WORK ORDER: Copy out only the span from the line with "destruct (Z.leb_spec s p); [|lia]." to the end of the data, both ends kept, word for word.

AVAILABLE RECORDS:
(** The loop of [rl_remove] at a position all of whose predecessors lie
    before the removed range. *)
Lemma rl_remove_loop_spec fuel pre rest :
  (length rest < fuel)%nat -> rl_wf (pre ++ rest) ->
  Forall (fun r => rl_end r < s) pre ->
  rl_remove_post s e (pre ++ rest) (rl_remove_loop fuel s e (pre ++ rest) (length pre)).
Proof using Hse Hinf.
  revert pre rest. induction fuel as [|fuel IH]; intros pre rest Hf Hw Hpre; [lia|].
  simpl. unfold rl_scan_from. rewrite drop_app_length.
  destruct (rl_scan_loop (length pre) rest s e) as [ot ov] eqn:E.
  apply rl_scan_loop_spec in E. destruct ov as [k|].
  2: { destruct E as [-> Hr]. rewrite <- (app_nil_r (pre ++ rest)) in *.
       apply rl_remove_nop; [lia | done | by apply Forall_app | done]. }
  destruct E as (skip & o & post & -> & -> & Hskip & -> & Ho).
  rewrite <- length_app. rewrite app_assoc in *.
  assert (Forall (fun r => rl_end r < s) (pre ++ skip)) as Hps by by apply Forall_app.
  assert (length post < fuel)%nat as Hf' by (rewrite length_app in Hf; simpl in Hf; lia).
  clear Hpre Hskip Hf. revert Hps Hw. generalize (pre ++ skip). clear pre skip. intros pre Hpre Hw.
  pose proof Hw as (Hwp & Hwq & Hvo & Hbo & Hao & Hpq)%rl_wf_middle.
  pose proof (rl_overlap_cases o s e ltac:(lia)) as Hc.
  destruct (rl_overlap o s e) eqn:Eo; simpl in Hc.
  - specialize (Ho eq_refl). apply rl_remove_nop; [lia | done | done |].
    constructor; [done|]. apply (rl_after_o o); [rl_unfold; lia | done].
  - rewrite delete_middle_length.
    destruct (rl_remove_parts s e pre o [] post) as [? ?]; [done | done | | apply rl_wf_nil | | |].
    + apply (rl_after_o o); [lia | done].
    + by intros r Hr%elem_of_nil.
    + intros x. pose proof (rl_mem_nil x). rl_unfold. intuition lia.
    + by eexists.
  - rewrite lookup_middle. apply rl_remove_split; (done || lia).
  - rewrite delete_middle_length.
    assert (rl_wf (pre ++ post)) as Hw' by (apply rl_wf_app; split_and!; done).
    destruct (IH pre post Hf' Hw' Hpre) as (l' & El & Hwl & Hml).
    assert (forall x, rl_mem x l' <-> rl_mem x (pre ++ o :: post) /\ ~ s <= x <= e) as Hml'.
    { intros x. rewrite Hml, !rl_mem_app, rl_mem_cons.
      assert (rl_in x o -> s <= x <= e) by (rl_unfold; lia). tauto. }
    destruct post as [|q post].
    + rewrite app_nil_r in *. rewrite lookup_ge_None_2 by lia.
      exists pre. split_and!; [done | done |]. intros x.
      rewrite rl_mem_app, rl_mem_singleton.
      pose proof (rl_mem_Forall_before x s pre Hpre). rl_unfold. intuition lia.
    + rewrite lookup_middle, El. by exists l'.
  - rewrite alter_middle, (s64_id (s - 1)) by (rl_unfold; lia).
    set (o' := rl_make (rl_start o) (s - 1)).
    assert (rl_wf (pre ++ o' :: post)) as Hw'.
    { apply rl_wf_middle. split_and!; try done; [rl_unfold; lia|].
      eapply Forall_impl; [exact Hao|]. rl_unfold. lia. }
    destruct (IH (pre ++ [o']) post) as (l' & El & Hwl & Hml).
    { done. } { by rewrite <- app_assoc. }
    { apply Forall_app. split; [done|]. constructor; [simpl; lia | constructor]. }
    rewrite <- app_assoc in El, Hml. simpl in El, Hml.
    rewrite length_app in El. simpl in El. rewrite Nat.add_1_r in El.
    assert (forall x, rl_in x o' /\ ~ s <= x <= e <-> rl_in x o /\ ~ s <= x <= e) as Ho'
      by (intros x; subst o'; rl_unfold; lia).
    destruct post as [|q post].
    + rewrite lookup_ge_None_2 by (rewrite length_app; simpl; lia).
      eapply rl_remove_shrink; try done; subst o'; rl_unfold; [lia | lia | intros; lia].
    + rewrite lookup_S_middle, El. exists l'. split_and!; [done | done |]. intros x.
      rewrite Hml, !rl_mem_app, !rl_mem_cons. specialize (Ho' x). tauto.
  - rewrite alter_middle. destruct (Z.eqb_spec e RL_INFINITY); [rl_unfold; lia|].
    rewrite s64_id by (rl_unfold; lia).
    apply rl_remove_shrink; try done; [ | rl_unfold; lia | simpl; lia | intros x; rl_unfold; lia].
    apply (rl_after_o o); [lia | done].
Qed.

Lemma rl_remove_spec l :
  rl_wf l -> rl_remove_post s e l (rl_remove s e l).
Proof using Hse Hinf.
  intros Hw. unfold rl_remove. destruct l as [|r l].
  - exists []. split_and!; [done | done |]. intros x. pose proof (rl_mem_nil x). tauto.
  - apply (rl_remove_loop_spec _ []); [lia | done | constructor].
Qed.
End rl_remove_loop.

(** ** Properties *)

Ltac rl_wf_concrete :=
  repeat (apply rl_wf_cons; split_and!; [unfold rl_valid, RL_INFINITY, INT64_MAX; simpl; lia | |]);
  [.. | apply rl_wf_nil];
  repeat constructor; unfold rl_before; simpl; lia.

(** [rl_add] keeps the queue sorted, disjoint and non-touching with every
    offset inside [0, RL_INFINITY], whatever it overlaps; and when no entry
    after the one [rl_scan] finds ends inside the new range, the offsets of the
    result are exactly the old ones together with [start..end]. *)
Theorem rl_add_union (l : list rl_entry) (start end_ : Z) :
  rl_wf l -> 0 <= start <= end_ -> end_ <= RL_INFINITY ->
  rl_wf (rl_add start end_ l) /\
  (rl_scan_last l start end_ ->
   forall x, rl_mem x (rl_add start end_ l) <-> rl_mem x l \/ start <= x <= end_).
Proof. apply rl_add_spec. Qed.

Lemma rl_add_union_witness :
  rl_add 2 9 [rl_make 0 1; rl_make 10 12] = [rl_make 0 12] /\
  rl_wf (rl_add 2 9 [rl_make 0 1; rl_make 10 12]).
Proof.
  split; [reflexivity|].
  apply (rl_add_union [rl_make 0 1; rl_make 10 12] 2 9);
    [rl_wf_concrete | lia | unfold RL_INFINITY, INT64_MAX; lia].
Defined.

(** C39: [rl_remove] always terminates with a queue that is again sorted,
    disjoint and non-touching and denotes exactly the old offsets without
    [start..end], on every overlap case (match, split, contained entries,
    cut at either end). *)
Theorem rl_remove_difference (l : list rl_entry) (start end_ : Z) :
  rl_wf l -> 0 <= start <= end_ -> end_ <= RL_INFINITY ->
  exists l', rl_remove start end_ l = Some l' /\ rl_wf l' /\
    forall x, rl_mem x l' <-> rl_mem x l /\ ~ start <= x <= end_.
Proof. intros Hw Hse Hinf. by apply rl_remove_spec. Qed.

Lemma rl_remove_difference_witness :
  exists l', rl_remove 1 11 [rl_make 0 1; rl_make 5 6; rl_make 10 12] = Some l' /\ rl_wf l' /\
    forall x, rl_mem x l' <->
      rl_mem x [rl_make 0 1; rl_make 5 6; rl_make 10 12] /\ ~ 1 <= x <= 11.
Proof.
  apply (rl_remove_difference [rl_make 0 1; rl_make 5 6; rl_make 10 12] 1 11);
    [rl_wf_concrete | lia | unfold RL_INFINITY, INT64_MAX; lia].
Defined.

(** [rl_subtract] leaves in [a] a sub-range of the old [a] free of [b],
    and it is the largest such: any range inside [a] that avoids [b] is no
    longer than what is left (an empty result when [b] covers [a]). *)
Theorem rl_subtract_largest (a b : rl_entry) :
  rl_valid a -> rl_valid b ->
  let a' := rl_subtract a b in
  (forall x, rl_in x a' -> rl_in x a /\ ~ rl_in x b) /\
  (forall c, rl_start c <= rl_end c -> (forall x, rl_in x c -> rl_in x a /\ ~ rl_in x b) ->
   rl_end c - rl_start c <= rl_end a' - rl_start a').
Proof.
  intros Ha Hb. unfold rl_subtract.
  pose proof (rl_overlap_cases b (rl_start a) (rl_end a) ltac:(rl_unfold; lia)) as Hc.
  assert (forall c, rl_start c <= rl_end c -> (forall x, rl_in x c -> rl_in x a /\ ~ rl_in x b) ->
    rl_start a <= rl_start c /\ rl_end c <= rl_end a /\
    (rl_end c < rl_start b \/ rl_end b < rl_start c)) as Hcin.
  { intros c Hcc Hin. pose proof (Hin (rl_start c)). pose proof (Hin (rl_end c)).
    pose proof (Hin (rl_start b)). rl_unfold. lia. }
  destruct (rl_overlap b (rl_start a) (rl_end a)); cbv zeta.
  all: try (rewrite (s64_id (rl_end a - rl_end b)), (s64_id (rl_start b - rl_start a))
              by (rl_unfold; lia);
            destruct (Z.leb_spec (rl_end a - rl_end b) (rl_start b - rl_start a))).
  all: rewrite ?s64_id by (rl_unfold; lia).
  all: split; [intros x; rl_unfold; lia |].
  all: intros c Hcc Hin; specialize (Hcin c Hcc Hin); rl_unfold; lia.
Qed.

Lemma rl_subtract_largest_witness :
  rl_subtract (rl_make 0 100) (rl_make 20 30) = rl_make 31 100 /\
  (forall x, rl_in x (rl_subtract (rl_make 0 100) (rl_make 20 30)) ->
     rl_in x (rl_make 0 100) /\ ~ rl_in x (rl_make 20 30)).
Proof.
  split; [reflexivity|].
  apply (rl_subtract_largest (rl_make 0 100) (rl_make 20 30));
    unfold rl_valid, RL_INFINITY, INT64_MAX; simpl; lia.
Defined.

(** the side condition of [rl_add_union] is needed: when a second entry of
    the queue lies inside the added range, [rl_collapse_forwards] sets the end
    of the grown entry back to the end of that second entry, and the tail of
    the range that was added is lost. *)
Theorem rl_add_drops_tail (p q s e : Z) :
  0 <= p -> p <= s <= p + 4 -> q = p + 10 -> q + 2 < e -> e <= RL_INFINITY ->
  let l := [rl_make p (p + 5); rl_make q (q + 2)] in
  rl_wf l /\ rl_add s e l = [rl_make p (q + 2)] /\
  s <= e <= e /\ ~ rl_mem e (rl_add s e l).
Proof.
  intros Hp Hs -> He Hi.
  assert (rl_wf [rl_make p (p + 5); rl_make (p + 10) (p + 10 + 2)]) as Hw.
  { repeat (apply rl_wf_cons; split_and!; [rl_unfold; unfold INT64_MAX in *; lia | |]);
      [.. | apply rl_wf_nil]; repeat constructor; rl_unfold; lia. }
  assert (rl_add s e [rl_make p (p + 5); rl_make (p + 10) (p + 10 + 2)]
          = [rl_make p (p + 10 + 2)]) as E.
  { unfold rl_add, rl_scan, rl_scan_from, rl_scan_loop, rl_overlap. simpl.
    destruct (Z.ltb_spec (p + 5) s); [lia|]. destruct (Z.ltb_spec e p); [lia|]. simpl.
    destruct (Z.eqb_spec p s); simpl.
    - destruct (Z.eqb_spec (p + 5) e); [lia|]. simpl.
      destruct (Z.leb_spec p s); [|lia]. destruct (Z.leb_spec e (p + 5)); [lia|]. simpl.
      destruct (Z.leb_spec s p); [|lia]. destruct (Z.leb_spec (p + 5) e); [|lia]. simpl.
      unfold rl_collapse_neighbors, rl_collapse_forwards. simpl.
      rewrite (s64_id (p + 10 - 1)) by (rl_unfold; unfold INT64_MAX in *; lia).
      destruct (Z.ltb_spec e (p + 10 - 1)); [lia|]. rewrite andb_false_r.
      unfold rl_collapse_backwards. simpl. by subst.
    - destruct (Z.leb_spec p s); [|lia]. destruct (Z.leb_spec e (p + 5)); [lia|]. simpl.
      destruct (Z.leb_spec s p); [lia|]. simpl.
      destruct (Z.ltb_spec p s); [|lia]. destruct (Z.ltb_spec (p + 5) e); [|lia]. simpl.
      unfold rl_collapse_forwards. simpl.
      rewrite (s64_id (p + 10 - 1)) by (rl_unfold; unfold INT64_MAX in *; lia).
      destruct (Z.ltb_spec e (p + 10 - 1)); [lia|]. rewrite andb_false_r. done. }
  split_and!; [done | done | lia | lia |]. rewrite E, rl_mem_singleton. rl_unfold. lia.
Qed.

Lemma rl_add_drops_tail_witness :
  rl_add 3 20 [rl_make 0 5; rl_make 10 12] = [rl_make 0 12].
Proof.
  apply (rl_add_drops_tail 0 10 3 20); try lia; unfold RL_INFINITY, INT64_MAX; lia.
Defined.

TASK OUTPUT:
      destruct (Z.leb_spec s p); [|lia]. destruct (Z.leb_spec (p + 5) e); [|lia]. simpl.
      unfold rl_collapse_neighbors, rl_collapse_forwards. simpl.
      rewrite (s64_id (p + 10 - 1)) by (rl_unfold; unfold INT64_MAX in *; lia).
      destruct (Z.ltb_spec e (p + 10 - 1)); [lia|]. rewrite andb_false_r.
      unfold rl_collapse_backwards. simpl. by subst.
    - destruct (Z.leb_spec p s); [|lia]. destruct (Z.leb_spec e (p + 5)); [lia|]. simpl.
      destruct (Z.leb_spec s p); [lia|]. simpl.
      destruct (Z.ltb_spec p s); [|lia]. destruct (Z.ltb_spec (p + 5) e); [|lia]. simpl.
      unfold rl_collapse_forwards. simpl.
      rewrite (s64_id (p + 10 - 1)) by (rl_unfold; unfold INT64_MAX in *; lia).
      destruct (Z.ltb_spec e (p + 10 - 1)); [lia|]. rewrite andb_false_r. done. }
  split_and!; [done | done | lia | lia |]. rewrite E, rl_mem_singleton. rl_unfold. lia.
Qed.

Lemma rl_add_drops_tail_witness :
  rl_add 3 20 [rl_make 0 5; rl_make 10 12] = [rl_make 0 12].
Proof.
  apply (rl_add_drops_tail 0 10 3 20); try lia; unfold RL_INFINITY, INT64_MAX; lia.
Defined.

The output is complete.